WHAT IS BEING ASKED: From the entries, copy each line that includes "failure".

DATA:
[Start of section]
Lemma gemini_parts_hold_the_image_bytes_witness :
  exists parts content,
    gemini_parts ex_jpeg_trial = inr parts
    /\ build_openai_content ex_jpeg_trial = inr content
    /\ List.length parts = 12%nat
    /\ blobs parts
       = map (fun data => (lit "image/jpeg", data))
           [[255; 216; 255]; [255; 216; 255]; [255; 216; 255]; [1; 2]; [3]]%N
    /\ gemini_texts parts = part_texts content.
Proof.
  apply (gemini_parts_hold_the_image_bytes ex_jpeg_trial).
  - repeat constructor.
  - reflexivity.
  - reflexivity.
  - reflexivity.
Defined.

(** X16 ([GeminiRunner.__call__], [run_trials]).  A response of the
    generative model without text, or with empty text, is a failure of the
    adapter ([RuntimeError]), and so is a failure of the model call itself,
    which is not retried: either way the trial is recorded as failed with
    the text of the failure. *)
Theorem gemini_empty_text_is_a_failed_trial (costs : Costs) (self : GeminiRunner)
  (trial : TrialAssets) (parts : list GeminiPart) (w : World) :
  gemini_parts trial = inr parts ->
  let req := {| g_parts := parts;
                g_temperature := g_runner_temperature self;
                g_response_mime_type := lit "application/json";
                g_timeout := g_runner_timeout self |} in
  let outcome := generate_content (g_model self) (now w + build_cost costs trial) req in
  exists res w1,
    run_trial costs (gemini_runner costs self) trial w = (inr res, w1)
    /\ (outcome = inr None \/ outcome = inr (Some []) ->
        success res = false /\ prediction res = None
        /\ error res = Some (lit "Gemini returned empty text"))
    /\ (forall e,
          outcome = inl e ->
          success res = false /\ prediction res = None
          /\ error res = Some (exn_str e)).
Proof.
  intros Hp req outcome.
  assert (Hcall : forall e,
             outcome = inl e \/
             ((outcome = inr None \/ outcome = inr (Some []))
              /\ e = Exn RuntimeError (lit "Gemini returned empty text")) ->
             exists w1, call (gemini_runner costs self) trial w = (inl e, w1)).
  { intros e H. simpl.
    unfold GeminiRunner_call, bind, tick, lift, gemini_generate, throw.
    rewrite Hp. cbn.
    change (generate_content (g_model self) (now w + build_cost costs trial) _)
      with outcome.
    destruct H as [->|[[->| ->] ->]]; eauto. }
  destruct (run_trial_total costs (gemini_runner costs self) trial w)
    as (res & w1 & Hr & _).
  exists res, w1. split; [exact Hr|]. split.
  - intros H.
    destruct (Hcall (Exn RuntimeError (lit "Gemini returned empty text")))
      as (w2 & Hw2); [right; auto|].
    rewrite (run_trial_call_raises costs _ trial w w2 _ Hw2) in Hr.
    inversion Hr; subst. auto.
  - intros e H.
    destruct (Hcall e) as (w2 & Hw2); [left; auto|].
    rewrite (run_trial_call_raises costs _ trial w w2 _ Hw2) in Hr.
    inversion Hr; subst. auto.
Qed.

Lemma gemini_empty_text_is_a_failed_trial_witness :
  exists res w1,
    run_trial ex_costs (gemini_runner ex_costs (ex_gemini (gemini_replying (Some []))))
      ex_jpeg_trial w0 = (inr res, w1)
    /\ success res = false /\ prediction res = None
    /\ error res = Some (lit "Gemini returned empty text").
Proof.
  destruct (gemini_parts ex_jpeg_trial) as [e|parts] eqn:Ep;
    [vm_compute in Ep; discriminate|].
  destruct (gemini_empty_text_is_a_failed_trial ex_costs
              (ex_gemini (gemini_replying (Some []))) ex_jpeg_trial parts w0 Ep)
    as (res & w1 & Hr & Hempty & _).
  exists res, w1. split; [exact Hr|]. apply Hempty. right. reflexivity.
Defined.

(** ** Trial results and run summaries *)

Lemma run_trial_result (costs : Costs) (runner : Runner) (trial : TrialAssets)
  (w w1 : World) (res : TrialResult) :
  run_trial costs runner trial w = (inr res, w1) ->
  (error res = None ->
   exists a, prediction res = normalize_answer a
             /\ success res = answer_is_letter (normalize_answer a))
  /\ (error res <> None ->
      success res = false /\ prediction res = None /\ confidence res = None
      /\ reasoning res = []).
Proof.
  unfold run_trial, bind, try_except, time_time, tick, lift, ret.
  destruct (call runner trial w) as [[e|raw] w2]; cbn.
  - intros H. inversion H; subst. cbn. split; [discriminate|auto].
  - destruct (py_get raw "answer" VNone) as [e|a]; cbn.
    { intros H. inversion H; subst. cbn. split; [discriminate|auto]. }
    destruct (py_get raw "confidence" VNone) as [e|c]; cbn.
    { intros H. inversion H; subst. cbn. split; [discriminate|auto]. }
    destruct (normalize_confidence c) as [e|conf]; cbn.
    { intros H. inversion H; subst. cbn. split; [discriminate|auto]. }
    destruct (py_get raw "reasoning" (VStr [])) as [e|r]; cbn.
    { intros H. inversion H; subst. cbn. split; [discriminate|auto]. }
    intros H. inversion H; subst. cbn. split; [eauto|congruence].
Qed.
[End of section]
ANSWER SECTION:
    generative model without text, or with empty text, is a failure of the
    adapter ([RuntimeError]), and so is a failure of the model call itself,
    the text of the failure. *)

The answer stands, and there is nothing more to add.